### TO DO
Repeat the lines from the line with "(progName : bytes) : M" to the line with "Definition before_nul (s" in the listing below, keeping both end lines and adding nothing.
[[ DATA FOR THE TASK, beginning ]]
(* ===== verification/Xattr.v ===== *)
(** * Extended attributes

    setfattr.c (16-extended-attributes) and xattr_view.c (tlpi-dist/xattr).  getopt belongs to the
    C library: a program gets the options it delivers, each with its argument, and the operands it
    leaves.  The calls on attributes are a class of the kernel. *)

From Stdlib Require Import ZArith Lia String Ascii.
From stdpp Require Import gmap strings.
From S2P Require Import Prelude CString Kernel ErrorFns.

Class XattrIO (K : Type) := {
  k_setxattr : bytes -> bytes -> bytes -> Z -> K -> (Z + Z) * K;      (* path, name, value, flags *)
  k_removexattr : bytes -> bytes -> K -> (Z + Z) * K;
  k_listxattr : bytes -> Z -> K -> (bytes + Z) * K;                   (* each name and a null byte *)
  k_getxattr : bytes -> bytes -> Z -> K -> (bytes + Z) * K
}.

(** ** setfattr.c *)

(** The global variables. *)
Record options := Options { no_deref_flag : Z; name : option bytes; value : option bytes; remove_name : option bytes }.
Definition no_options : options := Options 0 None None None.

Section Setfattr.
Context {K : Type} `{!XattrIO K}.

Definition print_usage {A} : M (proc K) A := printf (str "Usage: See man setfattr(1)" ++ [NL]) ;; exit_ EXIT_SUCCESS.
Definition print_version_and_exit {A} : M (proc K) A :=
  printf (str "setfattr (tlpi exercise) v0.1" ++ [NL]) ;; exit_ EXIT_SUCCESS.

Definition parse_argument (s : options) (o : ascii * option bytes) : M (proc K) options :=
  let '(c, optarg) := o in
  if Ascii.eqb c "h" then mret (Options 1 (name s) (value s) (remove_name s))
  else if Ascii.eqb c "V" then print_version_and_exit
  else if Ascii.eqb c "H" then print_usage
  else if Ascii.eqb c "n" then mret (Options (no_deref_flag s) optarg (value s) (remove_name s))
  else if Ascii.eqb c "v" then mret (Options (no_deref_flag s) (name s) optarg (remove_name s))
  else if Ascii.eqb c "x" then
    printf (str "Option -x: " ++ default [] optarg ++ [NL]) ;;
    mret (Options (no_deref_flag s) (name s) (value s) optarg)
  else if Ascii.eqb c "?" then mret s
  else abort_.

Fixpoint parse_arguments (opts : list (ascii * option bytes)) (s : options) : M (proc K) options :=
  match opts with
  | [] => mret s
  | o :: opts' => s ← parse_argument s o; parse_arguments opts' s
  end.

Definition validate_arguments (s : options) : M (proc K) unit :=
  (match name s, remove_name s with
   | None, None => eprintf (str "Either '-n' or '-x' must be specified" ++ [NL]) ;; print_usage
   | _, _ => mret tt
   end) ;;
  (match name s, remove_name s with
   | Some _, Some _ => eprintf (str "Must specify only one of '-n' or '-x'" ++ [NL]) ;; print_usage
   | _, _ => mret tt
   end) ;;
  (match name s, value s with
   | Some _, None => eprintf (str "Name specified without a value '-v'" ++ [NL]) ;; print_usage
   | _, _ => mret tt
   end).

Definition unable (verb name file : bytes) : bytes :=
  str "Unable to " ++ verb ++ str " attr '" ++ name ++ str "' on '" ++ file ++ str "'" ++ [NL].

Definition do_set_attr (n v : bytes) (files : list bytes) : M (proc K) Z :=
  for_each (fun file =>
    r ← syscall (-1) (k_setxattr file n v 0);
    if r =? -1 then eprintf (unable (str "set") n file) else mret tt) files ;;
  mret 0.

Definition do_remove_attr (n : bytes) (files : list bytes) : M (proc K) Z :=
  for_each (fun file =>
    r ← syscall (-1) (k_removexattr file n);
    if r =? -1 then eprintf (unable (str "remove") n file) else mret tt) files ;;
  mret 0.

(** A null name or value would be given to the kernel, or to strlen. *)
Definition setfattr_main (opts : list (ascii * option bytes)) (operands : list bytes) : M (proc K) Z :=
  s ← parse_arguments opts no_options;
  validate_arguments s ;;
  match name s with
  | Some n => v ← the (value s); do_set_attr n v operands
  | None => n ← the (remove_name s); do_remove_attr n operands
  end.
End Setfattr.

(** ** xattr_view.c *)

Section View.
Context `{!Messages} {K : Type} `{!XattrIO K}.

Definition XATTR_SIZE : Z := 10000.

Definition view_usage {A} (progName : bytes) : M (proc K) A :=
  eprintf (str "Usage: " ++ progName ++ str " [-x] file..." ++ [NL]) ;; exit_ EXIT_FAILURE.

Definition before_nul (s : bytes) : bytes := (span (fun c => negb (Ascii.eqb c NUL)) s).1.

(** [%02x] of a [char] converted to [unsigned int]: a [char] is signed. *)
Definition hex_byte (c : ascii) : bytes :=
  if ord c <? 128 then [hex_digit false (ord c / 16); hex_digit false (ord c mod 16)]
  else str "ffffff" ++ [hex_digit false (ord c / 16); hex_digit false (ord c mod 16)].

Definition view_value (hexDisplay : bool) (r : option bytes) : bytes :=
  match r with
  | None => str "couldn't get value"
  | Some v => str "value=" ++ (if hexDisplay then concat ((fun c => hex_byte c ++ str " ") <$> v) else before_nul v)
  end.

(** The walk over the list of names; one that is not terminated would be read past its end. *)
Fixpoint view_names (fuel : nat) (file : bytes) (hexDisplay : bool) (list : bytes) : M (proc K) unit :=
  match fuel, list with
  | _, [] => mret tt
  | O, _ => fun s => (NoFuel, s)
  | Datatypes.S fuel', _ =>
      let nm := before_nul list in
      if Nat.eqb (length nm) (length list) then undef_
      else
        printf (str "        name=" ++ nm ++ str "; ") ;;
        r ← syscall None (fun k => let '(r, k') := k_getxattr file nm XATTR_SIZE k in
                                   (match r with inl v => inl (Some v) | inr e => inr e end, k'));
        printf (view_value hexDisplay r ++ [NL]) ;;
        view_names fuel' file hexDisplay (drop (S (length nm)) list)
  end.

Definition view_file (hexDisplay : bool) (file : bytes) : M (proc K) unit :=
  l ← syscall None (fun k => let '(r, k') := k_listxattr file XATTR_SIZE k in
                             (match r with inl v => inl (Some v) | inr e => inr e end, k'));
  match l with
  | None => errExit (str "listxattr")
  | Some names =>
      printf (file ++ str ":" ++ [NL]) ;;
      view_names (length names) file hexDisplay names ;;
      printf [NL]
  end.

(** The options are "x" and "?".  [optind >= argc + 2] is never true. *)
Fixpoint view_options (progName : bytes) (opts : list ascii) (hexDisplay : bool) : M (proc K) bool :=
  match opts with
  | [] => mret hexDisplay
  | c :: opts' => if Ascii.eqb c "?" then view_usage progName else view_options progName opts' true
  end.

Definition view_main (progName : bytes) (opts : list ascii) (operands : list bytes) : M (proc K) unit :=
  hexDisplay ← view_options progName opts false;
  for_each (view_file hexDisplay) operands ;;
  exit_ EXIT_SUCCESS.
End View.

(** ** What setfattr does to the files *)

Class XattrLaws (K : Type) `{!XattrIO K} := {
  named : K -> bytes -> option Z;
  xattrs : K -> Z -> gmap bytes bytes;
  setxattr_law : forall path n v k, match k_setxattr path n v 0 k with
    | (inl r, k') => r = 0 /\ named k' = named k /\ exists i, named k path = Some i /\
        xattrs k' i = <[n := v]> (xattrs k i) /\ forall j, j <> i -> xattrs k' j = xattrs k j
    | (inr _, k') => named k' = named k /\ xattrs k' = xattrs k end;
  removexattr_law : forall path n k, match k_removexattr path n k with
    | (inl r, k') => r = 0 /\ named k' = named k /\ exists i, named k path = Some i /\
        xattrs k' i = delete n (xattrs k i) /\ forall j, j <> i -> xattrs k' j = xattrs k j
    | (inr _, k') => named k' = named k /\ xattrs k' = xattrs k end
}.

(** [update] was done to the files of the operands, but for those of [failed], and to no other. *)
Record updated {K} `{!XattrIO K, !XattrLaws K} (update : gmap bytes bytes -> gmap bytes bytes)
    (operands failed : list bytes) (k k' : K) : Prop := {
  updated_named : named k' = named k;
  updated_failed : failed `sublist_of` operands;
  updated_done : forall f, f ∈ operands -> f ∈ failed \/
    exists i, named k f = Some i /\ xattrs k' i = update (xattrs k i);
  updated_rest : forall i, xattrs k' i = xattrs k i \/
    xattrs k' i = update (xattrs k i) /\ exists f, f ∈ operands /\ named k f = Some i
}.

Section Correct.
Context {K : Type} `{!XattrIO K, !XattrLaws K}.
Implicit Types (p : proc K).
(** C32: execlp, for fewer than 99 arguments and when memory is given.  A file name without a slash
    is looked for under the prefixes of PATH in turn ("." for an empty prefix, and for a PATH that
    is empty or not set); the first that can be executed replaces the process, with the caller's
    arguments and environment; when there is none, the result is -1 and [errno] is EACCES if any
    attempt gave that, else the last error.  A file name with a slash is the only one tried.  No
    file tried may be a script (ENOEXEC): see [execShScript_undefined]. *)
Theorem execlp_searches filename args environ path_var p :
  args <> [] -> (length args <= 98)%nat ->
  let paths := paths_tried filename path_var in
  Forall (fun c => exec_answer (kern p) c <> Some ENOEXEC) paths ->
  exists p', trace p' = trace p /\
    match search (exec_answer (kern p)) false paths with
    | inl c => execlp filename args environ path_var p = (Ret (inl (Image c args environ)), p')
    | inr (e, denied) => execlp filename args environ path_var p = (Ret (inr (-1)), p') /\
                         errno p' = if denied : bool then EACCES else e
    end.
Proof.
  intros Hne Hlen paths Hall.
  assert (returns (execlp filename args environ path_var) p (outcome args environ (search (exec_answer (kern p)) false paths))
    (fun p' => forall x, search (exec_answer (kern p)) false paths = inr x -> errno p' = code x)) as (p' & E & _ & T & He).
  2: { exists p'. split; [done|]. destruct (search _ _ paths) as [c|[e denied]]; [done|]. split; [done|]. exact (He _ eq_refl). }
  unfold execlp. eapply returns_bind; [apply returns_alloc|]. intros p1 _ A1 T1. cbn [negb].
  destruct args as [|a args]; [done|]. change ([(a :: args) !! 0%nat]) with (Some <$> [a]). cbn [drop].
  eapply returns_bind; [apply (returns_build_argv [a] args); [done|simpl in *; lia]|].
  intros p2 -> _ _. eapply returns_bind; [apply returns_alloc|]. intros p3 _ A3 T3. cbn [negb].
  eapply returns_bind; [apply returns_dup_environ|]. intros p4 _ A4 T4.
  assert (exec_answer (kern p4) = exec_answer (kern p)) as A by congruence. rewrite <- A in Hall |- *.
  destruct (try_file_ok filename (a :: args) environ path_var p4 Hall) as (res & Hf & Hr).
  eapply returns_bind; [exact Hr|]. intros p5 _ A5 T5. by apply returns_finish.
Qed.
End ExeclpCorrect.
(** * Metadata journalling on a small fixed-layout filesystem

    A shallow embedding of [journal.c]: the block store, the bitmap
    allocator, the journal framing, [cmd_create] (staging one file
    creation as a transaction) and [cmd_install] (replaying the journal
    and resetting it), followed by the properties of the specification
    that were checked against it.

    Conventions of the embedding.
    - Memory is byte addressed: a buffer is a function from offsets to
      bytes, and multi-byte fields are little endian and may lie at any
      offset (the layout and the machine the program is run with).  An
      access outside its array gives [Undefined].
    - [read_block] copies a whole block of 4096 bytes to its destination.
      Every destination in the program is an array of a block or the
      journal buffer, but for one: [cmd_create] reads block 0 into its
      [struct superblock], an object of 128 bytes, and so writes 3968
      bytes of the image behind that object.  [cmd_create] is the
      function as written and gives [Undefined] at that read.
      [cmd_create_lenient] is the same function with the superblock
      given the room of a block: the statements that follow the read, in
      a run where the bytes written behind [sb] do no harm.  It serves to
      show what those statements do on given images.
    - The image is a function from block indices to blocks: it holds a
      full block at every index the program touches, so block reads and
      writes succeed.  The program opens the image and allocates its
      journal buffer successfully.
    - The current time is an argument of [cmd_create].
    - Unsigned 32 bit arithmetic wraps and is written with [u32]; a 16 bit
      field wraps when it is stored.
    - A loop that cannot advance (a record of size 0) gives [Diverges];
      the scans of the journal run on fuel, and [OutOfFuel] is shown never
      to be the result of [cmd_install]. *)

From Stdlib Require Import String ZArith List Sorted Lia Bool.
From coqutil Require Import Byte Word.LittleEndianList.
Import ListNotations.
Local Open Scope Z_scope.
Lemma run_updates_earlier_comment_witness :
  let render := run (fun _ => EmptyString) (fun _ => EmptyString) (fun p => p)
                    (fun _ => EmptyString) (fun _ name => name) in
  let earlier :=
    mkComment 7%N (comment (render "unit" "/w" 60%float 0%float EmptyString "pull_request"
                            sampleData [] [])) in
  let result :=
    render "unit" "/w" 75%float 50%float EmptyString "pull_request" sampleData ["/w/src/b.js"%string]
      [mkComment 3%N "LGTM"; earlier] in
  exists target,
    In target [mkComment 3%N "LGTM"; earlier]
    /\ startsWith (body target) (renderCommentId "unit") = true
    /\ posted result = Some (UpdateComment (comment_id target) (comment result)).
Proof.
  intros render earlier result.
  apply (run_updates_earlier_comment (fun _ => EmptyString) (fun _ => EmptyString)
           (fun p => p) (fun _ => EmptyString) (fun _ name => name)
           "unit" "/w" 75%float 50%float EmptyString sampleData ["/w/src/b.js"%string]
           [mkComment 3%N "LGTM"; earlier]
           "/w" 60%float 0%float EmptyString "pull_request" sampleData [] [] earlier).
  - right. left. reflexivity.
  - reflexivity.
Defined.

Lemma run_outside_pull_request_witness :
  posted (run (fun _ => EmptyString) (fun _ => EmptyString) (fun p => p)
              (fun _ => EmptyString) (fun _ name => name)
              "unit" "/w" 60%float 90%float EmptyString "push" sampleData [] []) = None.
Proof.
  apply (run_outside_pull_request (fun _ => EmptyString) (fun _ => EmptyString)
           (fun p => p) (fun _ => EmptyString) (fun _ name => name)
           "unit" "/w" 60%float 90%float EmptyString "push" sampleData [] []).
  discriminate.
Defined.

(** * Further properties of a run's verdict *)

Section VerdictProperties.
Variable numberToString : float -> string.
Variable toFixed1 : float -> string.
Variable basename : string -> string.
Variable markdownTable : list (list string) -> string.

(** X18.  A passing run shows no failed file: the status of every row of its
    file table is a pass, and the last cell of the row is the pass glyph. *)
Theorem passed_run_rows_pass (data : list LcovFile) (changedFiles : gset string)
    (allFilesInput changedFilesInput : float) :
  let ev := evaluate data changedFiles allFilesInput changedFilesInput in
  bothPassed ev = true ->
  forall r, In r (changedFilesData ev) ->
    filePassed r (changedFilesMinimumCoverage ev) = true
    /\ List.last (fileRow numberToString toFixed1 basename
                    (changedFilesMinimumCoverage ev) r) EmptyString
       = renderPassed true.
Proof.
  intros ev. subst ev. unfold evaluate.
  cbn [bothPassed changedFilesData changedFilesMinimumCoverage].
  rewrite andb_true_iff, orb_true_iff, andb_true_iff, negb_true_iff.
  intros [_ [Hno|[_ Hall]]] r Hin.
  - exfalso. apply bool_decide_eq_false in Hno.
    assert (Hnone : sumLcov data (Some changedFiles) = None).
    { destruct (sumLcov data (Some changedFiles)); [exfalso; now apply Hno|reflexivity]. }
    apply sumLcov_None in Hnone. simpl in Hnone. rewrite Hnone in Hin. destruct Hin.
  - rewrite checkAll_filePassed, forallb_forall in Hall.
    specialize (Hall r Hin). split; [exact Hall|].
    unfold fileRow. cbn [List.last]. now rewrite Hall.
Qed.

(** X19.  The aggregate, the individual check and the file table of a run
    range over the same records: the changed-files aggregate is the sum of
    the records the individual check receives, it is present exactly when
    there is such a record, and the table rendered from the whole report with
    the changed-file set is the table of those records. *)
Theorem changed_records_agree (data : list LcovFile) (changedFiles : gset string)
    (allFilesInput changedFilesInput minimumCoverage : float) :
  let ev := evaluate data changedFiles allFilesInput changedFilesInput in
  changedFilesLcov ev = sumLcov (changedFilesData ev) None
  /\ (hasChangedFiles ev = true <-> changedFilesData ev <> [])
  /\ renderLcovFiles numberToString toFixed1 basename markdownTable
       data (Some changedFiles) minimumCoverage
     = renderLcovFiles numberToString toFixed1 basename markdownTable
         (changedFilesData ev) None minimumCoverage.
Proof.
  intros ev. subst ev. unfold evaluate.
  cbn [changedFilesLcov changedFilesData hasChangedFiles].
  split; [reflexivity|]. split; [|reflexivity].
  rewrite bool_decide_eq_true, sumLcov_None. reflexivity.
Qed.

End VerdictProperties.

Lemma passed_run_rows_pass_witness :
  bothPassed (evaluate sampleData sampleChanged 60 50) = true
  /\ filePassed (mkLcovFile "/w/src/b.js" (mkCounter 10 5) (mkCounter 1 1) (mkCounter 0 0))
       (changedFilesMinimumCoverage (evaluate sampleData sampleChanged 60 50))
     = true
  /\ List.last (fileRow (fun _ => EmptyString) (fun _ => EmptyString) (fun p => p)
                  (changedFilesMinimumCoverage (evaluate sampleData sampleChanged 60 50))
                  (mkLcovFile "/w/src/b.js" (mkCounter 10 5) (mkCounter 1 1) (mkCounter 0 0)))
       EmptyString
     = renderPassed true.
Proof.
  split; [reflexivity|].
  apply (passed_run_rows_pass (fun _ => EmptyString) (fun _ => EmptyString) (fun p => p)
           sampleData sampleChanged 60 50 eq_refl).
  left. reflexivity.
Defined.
[[ DATA FOR THE TASK, end ]]
### OUTPUT
Definition view_usage {A} (progName : bytes) : M (proc K) A :=
  eprintf (str "Usage: " ++ progName ++ str " [-x] file..." ++ [NL]) ;; exit_ EXIT_FAILURE.

Definition before_nul (s : bytes) : bytes := (span (fun c => negb (Ascii.eqb c NUL)) s).1.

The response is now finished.